Example output from the ThresholdedScatterplot class (volcano-style), illustrating log2 fold changes against − log10 p-values with thresholds for significance explicitly marked. Numbers of up- and down-regulated features are annotated in each panel, enabling transparent and quantitative interpretation of differential results. Data are from multi-tissue, multi-timepoint studies of differentially expressed genes across spleen, heart, blood, and seven brain regions at five timepoints (T5R1, T5R10, T10R1, T10R28, and T10R42; GEO accession GSE68077). Brain region abbreviations: AY (amygdala), HC (hippocampus), MPFC (medial prefrontal cortex), SE (septal region), ST (corpus striatum), and VS (ventral striatum). T indicates days of trauma exposure, and R indicates post-trauma tissue collection days. These datasets were downloaded from Gene Expression Omnibus GSE68077. The corresponding R code configuration used to generate this plot is provided in Supplementary Code
The method supports flexible inputs and produces publication-ready scatterplots that remain fully extensible for further customization. The configuration used to generate Fig. 3 is provided in Supplementary Code Examples, illustrating how thresholds and annotation options are applied to improve interpretability.

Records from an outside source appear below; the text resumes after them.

Lemma encrypt_loop_goes l acc (c c' : CTX) r :
  goes (encrypt_param_loop l (snd <$> acc) (index_of acc)) c c' r ->
  same_sessions c c' /\
  let m := foldl (mark c' TPMA_SESSION_DECRYPT) acc l in r = (snd <$> m, index_of m).
Proof.
  revert acc c. induction l as [|i l IH]; intros acc c E; cbn [encrypt_param_loop] in E.
  { by apply ret_goes in E as [-> ->]. }
  apply bind_goes in E as (c1 & o & E1 & E). apply session_tab_at_goes in E1 as [-> T].
  cbn [foldl]. destruct o as [p|]; last first.
  { apply IH in E as [F ->]. split; [done|]. destruct F as [_ Et].
    assert (mark c' TPMA_SESSION_DECRYPT acc i = acc) as ->; [|done].
    unfold mark, slot_session. by rewrite Et, T. }
  apply bind_goes in E as (c1 & s & E1 & E). apply session_at_goes in E1 as [-> Es].
  apply bind_goes in E as (c1 & [] & E1 & E).
  assert (same_sessions c c1) as F1.
  { eapply keeps_goes, E1. keeps. }
  assert (forall c2, same_sessions c c2 ->
    mark c2 TPMA_SESSION_DECRYPT acc i = if has TPMA_SESSION_DECRYPT s then Some (i, p) else acc) as Hm.
  { intros c2 [Eh Et]. unfold mark. rewrite (slot_session_goes i p s); congruence. }
  destruct (has TPMA_SESSION_DECRYPT s).
  - apply bind_goes in E as (c2 & n & E2 & E). apply keeps_sessions_crypto in E2.
    apply bind_goes in E as (c3 & [sz off] & E3 & E). apply keeps_sessions_sys_area in E3.
    apply bind_goes in E as (c4 & [] & E4 & E).
    assert (same_sessions c3 c4) as F4.
    { eapply keeps_goes, E4. keeps. }
    change (Some p) with (snd <$> Some (i, p)) in E.
    change (Z.of_nat i) with (index_of (Some (i, p))) in E. apply IH in E as [F5 ->].
    assert (same_sessions c c') as F by (etrans; [exact F1|]; etrans; [exact E2|]; etrans; [exact E3|]; by etrans).
    split; [done|]. by rewrite Hm.
  - apply IH in E as [F5 ->]. assert (same_sessions c c') as F by by etrans.
    split; [done|]. by rewrite Hm.
Qed.

Lemma encrypt_nonce_goes l acc (c c' : CTX) r :
  goes (compute_encrypt_nonce_loop l (index_of acc) (snd <$> acc)) c c' r ->
  c' = c /\ let m := foldl (mark c TPMA_SESSION_ENCRYPT) acc l in r = (index_of m, snd <$> m).
Proof.
  revert acc. induction l as [|i l IH]; intros acc E; cbn [compute_encrypt_nonce_loop] in E.
  { by apply ret_goes in E as [-> ->]. }
  apply bind_goes in E as (c1 & o & E1 & E). apply session_tab_at_goes in E1 as [-> T].
  cbn [foldl]. destruct o as [p|]; last first.
  { apply IH in E as [-> ->]. split; [done|].
    assert (mark c TPMA_SESSION_ENCRYPT acc i = acc) as ->; [|done].
    unfold mark, slot_session. by rewrite T. }
  apply bind_goes in E as (c1 & s & E1 & E). apply session_at_goes in E1 as [-> Es].
  assert (mark c TPMA_SESSION_ENCRYPT acc i
          = if has TPMA_SESSION_ENCRYPT s then Some (i, p) else acc) as ->
    by (unfold mark; by rewrite (slot_session_goes i p s)).
  destruct (has TPMA_SESSION_ENCRYPT s).
  - apply bind_goes in E as (c2 & [] & E2 & E). unfold return_if_notnull in E2.
    destruct acc; [by apply fail_goes in E2|]. apply ret_goes in E2 as [-> _].
    change (Some p) with (snd <$> Some (i, p)) in E.
    change (Z.of_nat i) with (index_of (Some (i, p))) in E. by apply IH in E as [-> ->].
  - by apply IH in E as [-> ->].
Qed.

End Sessions.

(** ** Enhanced System API: the key derivation and the obfuscation always end.

    With enough room for the result, and sized buffers whose sizes fit their
    buffers, [iesys_crypto_KDFa] and [iesys_xor_parameter_obfuscation] return:
    the loops end and nothing outside the buffers is accessed. *)

(** [m] returns from every state. *)
Definition returns {St A} (m : M St A) : Prop := forall s, m s <> Undef.

Section Returns.
Context {St : Type}.

Lemma returns_ret {A} (a : A) : returns (ret (St:=St) a).
Proof. done. Qed.
Lemma returns_fail {A} r : returns (fail (St:=St) (A:=A) r).
Proof. done. Qed.
Lemma returns_lift {A} (o : outcome A) : o <> Undef -> returns (lift (St:=St) o).
Proof. intros N s. unfold lift. by destruct o. Qed.
Lemma returns_return_if_error r : returns (return_if_error (St:=St) r).
Proof. unfold return_if_error. by case_match. Qed.

(** At a state: the continuation may depend on how the first part went. *)
Lemma bind_returns_at {A B} (m : M St A) (k : A -> M St B) s :
  m s <> Undef -> (forall s' a, goes m s s' a -> k a s' <> Undef) -> bind m k s <> Undef.
Proof.
  intros Hm Hk. unfold bind. destruct (m s) as [[s1 [r|a]]|]; [done|by apply Hk|done].
Qed.
Lemma returns_bind {A B} (m : M St A) (k : A -> M St B) :
  returns m -> (forall a, returns (k a)) -> returns (bind m k).
Proof. intros Hm Hk s. apply bind_returns_at; [apply Hm|]. intros s' a _. apply Hk. Qed.
Lemma returns_code {A} (m : M St A) : returns m -> returns (code m).
Proof. intros Hm s. specialize (Hm s). unfold code. by destruct (m s) as [[? ?]|]. Qed.
Lemma returns_on_error {A} (m : M St A) h :
  returns m -> (forall r, returns (h r)) -> returns (on_error m h).
Proof.
  intros Hm Hh s. specialize (Hm s). unfold on_error. destruct (m s) as [[s1 [r|a]]|]; [|done..].
  specialize (Hh r s1). by destruct (h r s1) as [[? [?|?]]|].
Qed.

End Returns.

Create HintDb returns.
#[export] Hint Resolve returns_ret returns_fail returns_return_if_error : returns.
Ltac returns := repeat first
  [ apply returns_bind; [|intros ?]
  | apply returns_on_error; [|intros ?]
  | apply returns_code
  | match goal with |- returns (match ?x with _ => _ end) => destruct x end
  | solve [eauto 4 with returns] ].

Section Crypto.
Context {H : Host} {U K : Type}.
Abbreviation CB := (ESYS_CRYPTO_CALLBACKS U K).

(** A sized buffer whose size fits *)
Definition fits (b : TPM2B) : Prop := 0 <= size b <= Zlen (buffer b).

Lemma returns_read2b {St} b : fits b -> returns (read2b (St:=St) b).
Proof.
  intros [? ?]. unfold read2b. apply returns_lift. unfold access.
  destruct (mem_read_is_Some (buffer b) 0 (size b)) as [v ->]; [lia..|done].
Qed.

Lemma returns_DO_CALLBACK {F A} (callback : CB -> option F) (run : F -> U -> TSS2_RC * A * U) :
  returns (DO_CALLBACK callback run).
Proof.
  intros cb. unfold DO_CALLBACK. destruct (callback cb); [|done]. by destruct (run _ _) as [[? ?] ?].
Qed.
Lemma returns_OUT_CALLBACK {F A} (callback : CB -> option F) a (run : F -> U -> TSS2_RC * A * U) :
  returns (OUT_CALLBACK callback a run).
Proof.
  intros cb. unfold OUT_CALLBACK. destruct (callback cb); [|done]. by destruct (run _ _) as [[? ?] ?].
Qed.
Lemma returns_hmac_abort k : returns (iesys_crypto_hmac_abort (U:=U) (K:=K) k).
Proof. intros cb. unfold iesys_crypto_hmac_abort. by case_match. Qed.
Lemma returns_digest_size {St} alg : returns (iesys_crypto_hash_get_digest_size (St:=St) alg).
Proof. unfold iesys_crypto_hash_get_digest_size. returns. Qed.
Lemma returns_int {St} ty v n step :
  ctype_ok ty -> csizeof ty <= n -> step = BASE_MARSHAL ty v \/ step = TPMA_MARSHAL ty v ->
  returns (mu_image (St:=St) n step).
Proof. intros O L E s. by rewrite (mu_int_run ty v). Qed.
Lemma returns_uint32 {St} v : returns (mu_image (St:=St) 4 (Tss2_MU_UINT32_Marshal v)).
Proof. by apply (returns_int UINT32 v); [ctype| |left]. Qed.
#[local] Hint Resolve returns_read2b returns_DO_CALLBACK returns_OUT_CALLBACK returns_hmac_abort
  returns_digest_size returns_uint32 : returns.

Lemma returns_hmac_update k b : returns (iesys_crypto_hmac_update (U:=U) (K:=K) k b).
Proof. apply returns_DO_CALLBACK. Qed.
Lemma returns_hmac_start alg key : returns (iesys_crypto_hmac_start (U:=U) (K:=K) alg key).
Proof. apply returns_DO_CALLBACK. Qed.
Lemma returns_hmac_finish k n : returns (iesys_crypto_hmac_finish (U:=U) (K:=K) k n).
Proof. apply returns_OUT_CALLBACK. Qed.
#[local] Hint Resolve returns_hmac_update returns_hmac_start returns_hmac_finish : returns.

Lemma returns_KDFaHmac alg key n label u v bits size :
  fits u -> fits v -> returns (iesys_crypto_KDFaHmac (U:=U) (K:=K) alg key n label u v bits size).
Proof.
  intros Hu Hv.
  unfold iesys_crypto_KDFaHmac, aborting, when_some, iesys_crypto_hmac_update2b, finished. returns.
Qed.

Context (D : crypto_model U K) (cb0 : CB) {L : CryptoLaws D cb0}.

(** The room that the blocks for [nbytes] bytes take *)
Definition kdf_room (nbytes h : Z) : Z := Z.max 1 ((nbytes + h - 1) / h) * h.

Lemma kdf_room_first nbytes h : 1 <= h -> h <= kdf_room nbytes h.
Proof. unfold kdf_room. nia. Qed.
Lemma kdf_room_next nbytes h :
  1 <= h -> h < nbytes -> kdf_room (nbytes - h) h + h <= kdf_room nbytes h.
Proof.
  intros Hh Hn. unfold kdf_room.
  replace (nbytes + h - 1) with (nbytes - h + h - 1 + 1 * h) by lia.
  rewrite Z.div_add by lia.
  assert (1 <= (nbytes - h + h - 1) / h) by (apply Z.div_le_lower_bound; lia). nia.
Qed.
Lemma kdf_room_one h : 1 <= h -> kdf_room h h = h.
Proof.
  intros Hh. unfold kdf_room. replace (h + h - 1) with (h - 1 + 1 * h) by lia.
  rewrite Z.div_add, Z.div_small by lia. lia.
Qed.

Lemma KDFa_loop_returns n alg key label u v bits counter sub nbytes h out cb :
  fits u -> fits v -> same_backend cb0 cb -> digest_size alg = Some h ->
  0 <= nbytes < size_max -> 0 <= sub -> (Z.to_nat nbytes < n)%nat ->
  sub + kdf_room nbytes h <= Zlen out ->
  KDFa_loop n alg key label u v bits counter sub nbytes h out cb <> Undef.
Proof.
  intros Hu Hv B Hh. pose proof (digest_size_pos _ _ Hh) as P.
  revert counter sub nbytes out cb B. induction n as [|n IH]; intros counter sub nbytes out cb B Hn Hs Hf Ho;
    [lia|].
  pose proof (kdf_room_first nbytes h ltac:(lia)).
  cbn [KDFa_loop]. apply bind_returns_at; [by apply returns_KDFaHmac|]. intros cb1 [d h'] E1.
  apply (KDFaHmac_goes D cb0 _ _ _ _ _ _ _ _ _ _ _ _ B) in E1 as (B1 & Ed & Eh).
  assert (h' = h) as ->.
  { rewrite Eh, Ed. unfold kdfa_block. by apply (law_digest_size (cb:=cb0)). }
  destruct (mem_write_is_Some out sub d) as [w W]; [lia|lia|].
  apply bind_returns_at; [unfold lift; by rewrite W|]. intros cb2 out1 E2.
  apply lift_goes in E2 as [-> E2]. rewrite W in E2. injection E2 as <-.
  destruct (Z.leb_spec nbytes h) as [Lb|Lb]; [done|].
  unfold wrap64. rewrite Z.mod_small by lia. pose proof (mem_write_len _ _ _ _ W) as Lw.
  pose proof (kdf_room_next nbytes h ltac:(lia) ltac:(lia)).
  apply IH; [done|lia|lia|lia|]. rewrite Lw. lia.
Qed.

Lemma mask_first_returns bits key : 1 <= Zlen key -> mask_first bits key <> Undef.
Proof.
  intros Hk. unfold mask_first. case_match; [done|]. unfold access.
  destruct (mem_read_is_Some key 0 1) as [v ->]; [lia..|].
  destruct (mem_write_is_Some key 0 [Z.land (default 0 (head v)) (2 ^ (bits mod 8) - 1)]) as [w ->];
    [lia|unfold Zlen in *; cbn [length]; lia|done].
Qed.

Lemma KDFa_returns alg key label u v bits cin out (b : bool) cb :
  fits u -> fits v -> same_backend cb0 cb -> 0 <= bits < 2 ^ 32 - 7 ->
  (forall h, digest_size alg = Some h ->
     kdf_room (if b then h else (bits + 7) / 8)%Z h <= Zlen out) ->
  iesys_crypto_KDFa alg key label u v bits cin out b cb <> Undef.
Proof.
  intros Hu Hv B Hb Ho. unfold iesys_crypto_KDFa.
  apply bind_returns_at; [apply returns_digest_size|]. intros cb1 h E.
  apply digest_size_goes in E as [-> Hh]. pose proof (digest_size_pos _ _ Hh) as P.
  assert (wrap 32 (bits + 7) / 8 = (bits + 7) / 8) as -> by (unfold wrap; by rewrite Z.mod_small by lia).
  assert (0 <= (bits + 7) / 8 < 2 ^ 32) by (Z.to_euclidean_division_equations; lia).
  specialize (Ho h Hh). set (nbytes := if b then h else (bits + 7) / 8) in *.
  assert (0 <= nbytes < 2 ^ 32) as Hn by (subst nbytes; destruct b; lia).
  pose proof (kdf_room_first nbytes h ltac:(lia)).
  apply bind_returns_at; [apply KDFa_loop_returns; unfold size_max; (done || lia)|].
  intros cb1 [w c] E. apply (KDFa_loop_goes D cb0 _ _ _ _ _ _ _ _ _ _ h) in E as (r & _ & _ & _ & W);
    [|done|done|unfold size_max; lia|lia].
  apply bind_returns_at; [|done].
  pose proof (mask_first_returns bits w) as M. pose proof (mem_write_len _ _ _ _ W).
  unfold lift. destruct (mask_first bits w); [done|]. destruct M; [lia|done].
Qed.

Lemma xor_loop_returns n alg key u v bits counter h rest cb :
  fits u -> fits v -> same_backend cb0 cb -> digest_size alg = Some h -> bits mod 8 = 0 ->
  (length rest <= n)%nat ->
  xor_loop n alg key u v bits counter h rest cb <> Undef.
Proof.
  intros Hu Hv B Hh Hm. pose proof (digest_size_pos _ _ Hh) as P.
  revert counter rest cb B. induction n as [|n IH]; intros counter [|a rest] cb B Hn;
    [done|cbn in Hn; lia|done|].
  cbn [xor_loop]. set (data := a :: rest) in *.
  assert (0 <= wrap 32 bits < 2 ^ 32 - 7 /\ wrap 32 bits mod 8 = 0) as [Hw Hw8].
  { unfold wrap. Z.to_euclidean_division_equations; lia. }
  apply bind_returns_at.
  { apply KDFa_returns; [done..|]. intros h' Hh'. assert (h' = h) as -> by congruence.
    rewrite kdf_room_one by lia. rewrite Zlen_replicate. change (Z.of_nat _) with 1024. lia. }
  intros cb1 [blk c] E1. apply (KDFa_block_goes D cb0 _ _ _ _ _ _ _ _ _ _ h) in E1 as (B1 & -> & _); [|done..].
  apply bind_returns_at; [|done]. apply IH; [done|].
  rewrite length_drop. unfold Zlen. subst data. cbn [length] in *. lia.
Qed.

High-level wrapper: MultiModalPlot()
The package also provides a high-level wrapper function, MultiModalPlot(), designed to integrate multiple visualization types—such as heatmaps and scatterplots—into a single composite figure. The wrapper automatically detects input types, including raw matrices, precomputed statistical tables, and MultiAssayExperiment objects, and dispatches them to the appropriate visualization class. The configuration used to generate such composite multimodal figures is provided in Supplementary Code Examples.
Importantly, MultiModalPlot() is offered as an optional convenience interface to simplify exploratory workflows and reduce the coding burden for users who wish to generate multimodal panels quickly. It does not replace the core classes, which remain fully accessible for advanced customization. The wrapper returns the underlying S4 or ggplot objects, thereby ensuring that transparency and extensibility are preserved.
Practical guidance on when to use MultiModalPlot() versus the individual S4 classes is provided in Supplementary Table S2, which outlines their complementary roles, typical use cases, and transparency considerations.
Overall, MultiModalGraphics provides a flexible and extensible framework for integrating statistical annotations directly into visualizations. By combining dedicated S4 classes, an optional unifying wrapper, and interoperability with Bioconductor infrastructure, the package supports reproducible, interpretable, and customizable visualization of complex biological datasets.